• Exercise materials:
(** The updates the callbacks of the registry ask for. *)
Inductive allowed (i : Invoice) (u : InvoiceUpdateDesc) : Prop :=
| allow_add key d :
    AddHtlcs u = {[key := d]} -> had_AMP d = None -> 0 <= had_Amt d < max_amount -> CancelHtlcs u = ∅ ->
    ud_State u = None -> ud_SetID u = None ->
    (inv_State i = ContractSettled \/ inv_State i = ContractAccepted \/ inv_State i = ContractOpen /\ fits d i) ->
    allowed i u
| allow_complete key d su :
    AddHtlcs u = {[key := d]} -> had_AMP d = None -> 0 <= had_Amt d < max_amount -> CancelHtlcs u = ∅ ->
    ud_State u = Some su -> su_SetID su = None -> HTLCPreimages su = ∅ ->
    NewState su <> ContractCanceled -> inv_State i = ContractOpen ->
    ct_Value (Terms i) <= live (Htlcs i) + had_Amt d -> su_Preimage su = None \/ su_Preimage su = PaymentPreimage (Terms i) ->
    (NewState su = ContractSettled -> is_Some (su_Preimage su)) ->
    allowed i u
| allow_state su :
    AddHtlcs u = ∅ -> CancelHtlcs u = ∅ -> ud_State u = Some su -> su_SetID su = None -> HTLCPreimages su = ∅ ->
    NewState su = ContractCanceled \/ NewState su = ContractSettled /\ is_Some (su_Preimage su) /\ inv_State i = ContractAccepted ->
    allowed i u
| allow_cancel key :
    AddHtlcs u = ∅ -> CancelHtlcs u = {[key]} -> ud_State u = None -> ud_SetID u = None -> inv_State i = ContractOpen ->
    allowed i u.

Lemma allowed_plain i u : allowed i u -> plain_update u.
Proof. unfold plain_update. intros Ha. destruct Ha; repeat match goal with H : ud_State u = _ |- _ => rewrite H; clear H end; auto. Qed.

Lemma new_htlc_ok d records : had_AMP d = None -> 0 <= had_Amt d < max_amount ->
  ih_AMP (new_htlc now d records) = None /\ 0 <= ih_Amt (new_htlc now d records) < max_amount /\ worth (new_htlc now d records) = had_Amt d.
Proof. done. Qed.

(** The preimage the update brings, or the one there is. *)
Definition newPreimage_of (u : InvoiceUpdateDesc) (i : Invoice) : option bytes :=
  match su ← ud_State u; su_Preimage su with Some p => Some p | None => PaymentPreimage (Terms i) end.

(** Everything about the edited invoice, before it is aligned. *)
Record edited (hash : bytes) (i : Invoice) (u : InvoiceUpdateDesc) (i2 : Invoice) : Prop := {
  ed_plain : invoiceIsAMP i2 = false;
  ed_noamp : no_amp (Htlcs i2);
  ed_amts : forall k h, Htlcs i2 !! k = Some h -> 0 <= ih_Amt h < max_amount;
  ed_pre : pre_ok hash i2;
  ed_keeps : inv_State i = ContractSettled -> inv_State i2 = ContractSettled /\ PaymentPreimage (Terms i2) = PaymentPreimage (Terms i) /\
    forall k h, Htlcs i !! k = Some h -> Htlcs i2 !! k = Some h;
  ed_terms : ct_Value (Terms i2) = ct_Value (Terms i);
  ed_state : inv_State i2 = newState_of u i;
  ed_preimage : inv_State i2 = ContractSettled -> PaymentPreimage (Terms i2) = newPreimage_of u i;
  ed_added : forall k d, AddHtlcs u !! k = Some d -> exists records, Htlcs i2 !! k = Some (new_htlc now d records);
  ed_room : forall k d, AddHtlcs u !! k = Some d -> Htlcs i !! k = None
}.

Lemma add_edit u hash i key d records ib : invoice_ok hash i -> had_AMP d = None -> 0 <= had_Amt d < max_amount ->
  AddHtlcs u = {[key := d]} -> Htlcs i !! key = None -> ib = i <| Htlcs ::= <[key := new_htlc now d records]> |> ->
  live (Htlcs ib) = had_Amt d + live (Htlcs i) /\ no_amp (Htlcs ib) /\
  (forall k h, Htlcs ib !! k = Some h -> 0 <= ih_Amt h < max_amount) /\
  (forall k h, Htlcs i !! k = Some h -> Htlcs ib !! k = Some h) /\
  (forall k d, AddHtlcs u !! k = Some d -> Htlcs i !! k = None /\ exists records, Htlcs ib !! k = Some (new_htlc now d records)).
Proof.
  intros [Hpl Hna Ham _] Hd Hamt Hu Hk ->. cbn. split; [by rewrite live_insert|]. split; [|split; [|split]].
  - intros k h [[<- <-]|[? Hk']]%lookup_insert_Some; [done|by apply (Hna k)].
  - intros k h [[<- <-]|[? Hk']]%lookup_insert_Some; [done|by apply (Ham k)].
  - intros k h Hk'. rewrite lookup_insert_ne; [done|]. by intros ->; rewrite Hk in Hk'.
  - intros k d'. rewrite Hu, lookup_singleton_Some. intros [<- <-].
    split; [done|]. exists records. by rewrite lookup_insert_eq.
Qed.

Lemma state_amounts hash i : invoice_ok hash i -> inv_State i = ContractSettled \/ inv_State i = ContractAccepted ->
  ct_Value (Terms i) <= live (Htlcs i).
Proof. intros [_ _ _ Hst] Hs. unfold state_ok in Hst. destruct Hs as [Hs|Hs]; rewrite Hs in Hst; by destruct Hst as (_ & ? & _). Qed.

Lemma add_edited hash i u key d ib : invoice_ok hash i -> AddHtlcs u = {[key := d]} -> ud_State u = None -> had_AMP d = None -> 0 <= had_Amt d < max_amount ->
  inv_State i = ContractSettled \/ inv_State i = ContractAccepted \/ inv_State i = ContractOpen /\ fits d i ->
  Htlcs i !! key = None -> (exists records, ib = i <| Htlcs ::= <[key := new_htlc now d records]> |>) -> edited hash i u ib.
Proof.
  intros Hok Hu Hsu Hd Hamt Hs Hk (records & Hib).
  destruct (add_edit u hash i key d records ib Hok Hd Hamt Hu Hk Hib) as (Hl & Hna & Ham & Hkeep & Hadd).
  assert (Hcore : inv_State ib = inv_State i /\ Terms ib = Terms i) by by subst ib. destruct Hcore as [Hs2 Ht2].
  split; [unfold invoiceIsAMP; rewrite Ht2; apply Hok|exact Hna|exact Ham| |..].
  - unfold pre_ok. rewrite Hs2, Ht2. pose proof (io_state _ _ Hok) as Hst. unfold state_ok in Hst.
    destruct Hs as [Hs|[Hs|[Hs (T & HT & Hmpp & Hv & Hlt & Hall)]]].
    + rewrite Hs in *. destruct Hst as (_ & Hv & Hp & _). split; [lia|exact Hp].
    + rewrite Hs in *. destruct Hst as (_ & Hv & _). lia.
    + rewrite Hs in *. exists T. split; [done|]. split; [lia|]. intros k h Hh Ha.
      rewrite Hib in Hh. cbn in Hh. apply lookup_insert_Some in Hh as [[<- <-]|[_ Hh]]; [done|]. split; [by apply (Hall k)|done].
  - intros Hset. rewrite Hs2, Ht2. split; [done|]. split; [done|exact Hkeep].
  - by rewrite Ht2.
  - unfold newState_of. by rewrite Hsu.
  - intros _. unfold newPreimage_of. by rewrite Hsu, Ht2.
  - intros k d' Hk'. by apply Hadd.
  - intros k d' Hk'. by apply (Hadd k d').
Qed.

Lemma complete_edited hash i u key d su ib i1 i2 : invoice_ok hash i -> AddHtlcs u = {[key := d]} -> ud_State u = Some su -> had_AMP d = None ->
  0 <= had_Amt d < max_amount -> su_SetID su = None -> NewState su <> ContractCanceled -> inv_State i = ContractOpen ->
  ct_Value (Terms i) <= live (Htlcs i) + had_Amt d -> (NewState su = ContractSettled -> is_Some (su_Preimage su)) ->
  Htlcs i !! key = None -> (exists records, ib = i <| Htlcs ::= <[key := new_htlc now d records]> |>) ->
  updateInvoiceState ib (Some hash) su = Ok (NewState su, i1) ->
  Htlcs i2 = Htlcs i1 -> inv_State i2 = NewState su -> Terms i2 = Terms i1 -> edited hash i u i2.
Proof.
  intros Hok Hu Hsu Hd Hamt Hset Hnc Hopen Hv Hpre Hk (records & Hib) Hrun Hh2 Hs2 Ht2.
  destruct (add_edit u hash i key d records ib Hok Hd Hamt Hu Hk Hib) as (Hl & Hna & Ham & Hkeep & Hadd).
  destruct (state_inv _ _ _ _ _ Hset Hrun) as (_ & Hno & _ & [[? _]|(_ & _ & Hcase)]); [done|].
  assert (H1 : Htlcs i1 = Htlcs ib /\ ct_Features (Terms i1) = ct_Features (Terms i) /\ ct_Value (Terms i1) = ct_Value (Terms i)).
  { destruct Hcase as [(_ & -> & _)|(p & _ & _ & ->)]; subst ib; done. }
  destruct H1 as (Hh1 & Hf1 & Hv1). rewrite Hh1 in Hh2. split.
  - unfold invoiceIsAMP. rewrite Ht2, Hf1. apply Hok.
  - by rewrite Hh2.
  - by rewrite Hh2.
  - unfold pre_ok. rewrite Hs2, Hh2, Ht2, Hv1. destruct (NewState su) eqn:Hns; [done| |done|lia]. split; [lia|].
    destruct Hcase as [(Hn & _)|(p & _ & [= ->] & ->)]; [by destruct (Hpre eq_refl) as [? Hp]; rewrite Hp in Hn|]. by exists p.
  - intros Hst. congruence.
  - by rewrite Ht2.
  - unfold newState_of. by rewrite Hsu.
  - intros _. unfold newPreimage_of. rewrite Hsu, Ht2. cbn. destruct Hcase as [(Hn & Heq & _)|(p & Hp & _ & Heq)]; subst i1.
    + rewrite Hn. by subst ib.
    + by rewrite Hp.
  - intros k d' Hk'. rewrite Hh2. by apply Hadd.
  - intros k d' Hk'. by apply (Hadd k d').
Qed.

• Problem details: Above are the records. Copy the lines beginning at the one that has "ed_terms : ct_Value" and ending with the one that has "Lemma add_edit u", unchanged.

• Expected answer:
  ed_terms : ct_Value (Terms i2) = ct_Value (Terms i);
  ed_state : inv_State i2 = newState_of u i;
  ed_preimage : inv_State i2 = ContractSettled -> PaymentPreimage (Terms i2) = newPreimage_of u i;
  ed_added : forall k d, AddHtlcs u !! k = Some d -> exists records, Htlcs i2 !! k = Some (new_htlc now d records);
  ed_room : forall k d, AddHtlcs u !! k = Some d -> Htlcs i !! k = None
}.

Lemma add_edit u hash i key d records ib : invoice_ok hash i -> had_AMP d = None -> 0 <= had_Amt d < max_amount ->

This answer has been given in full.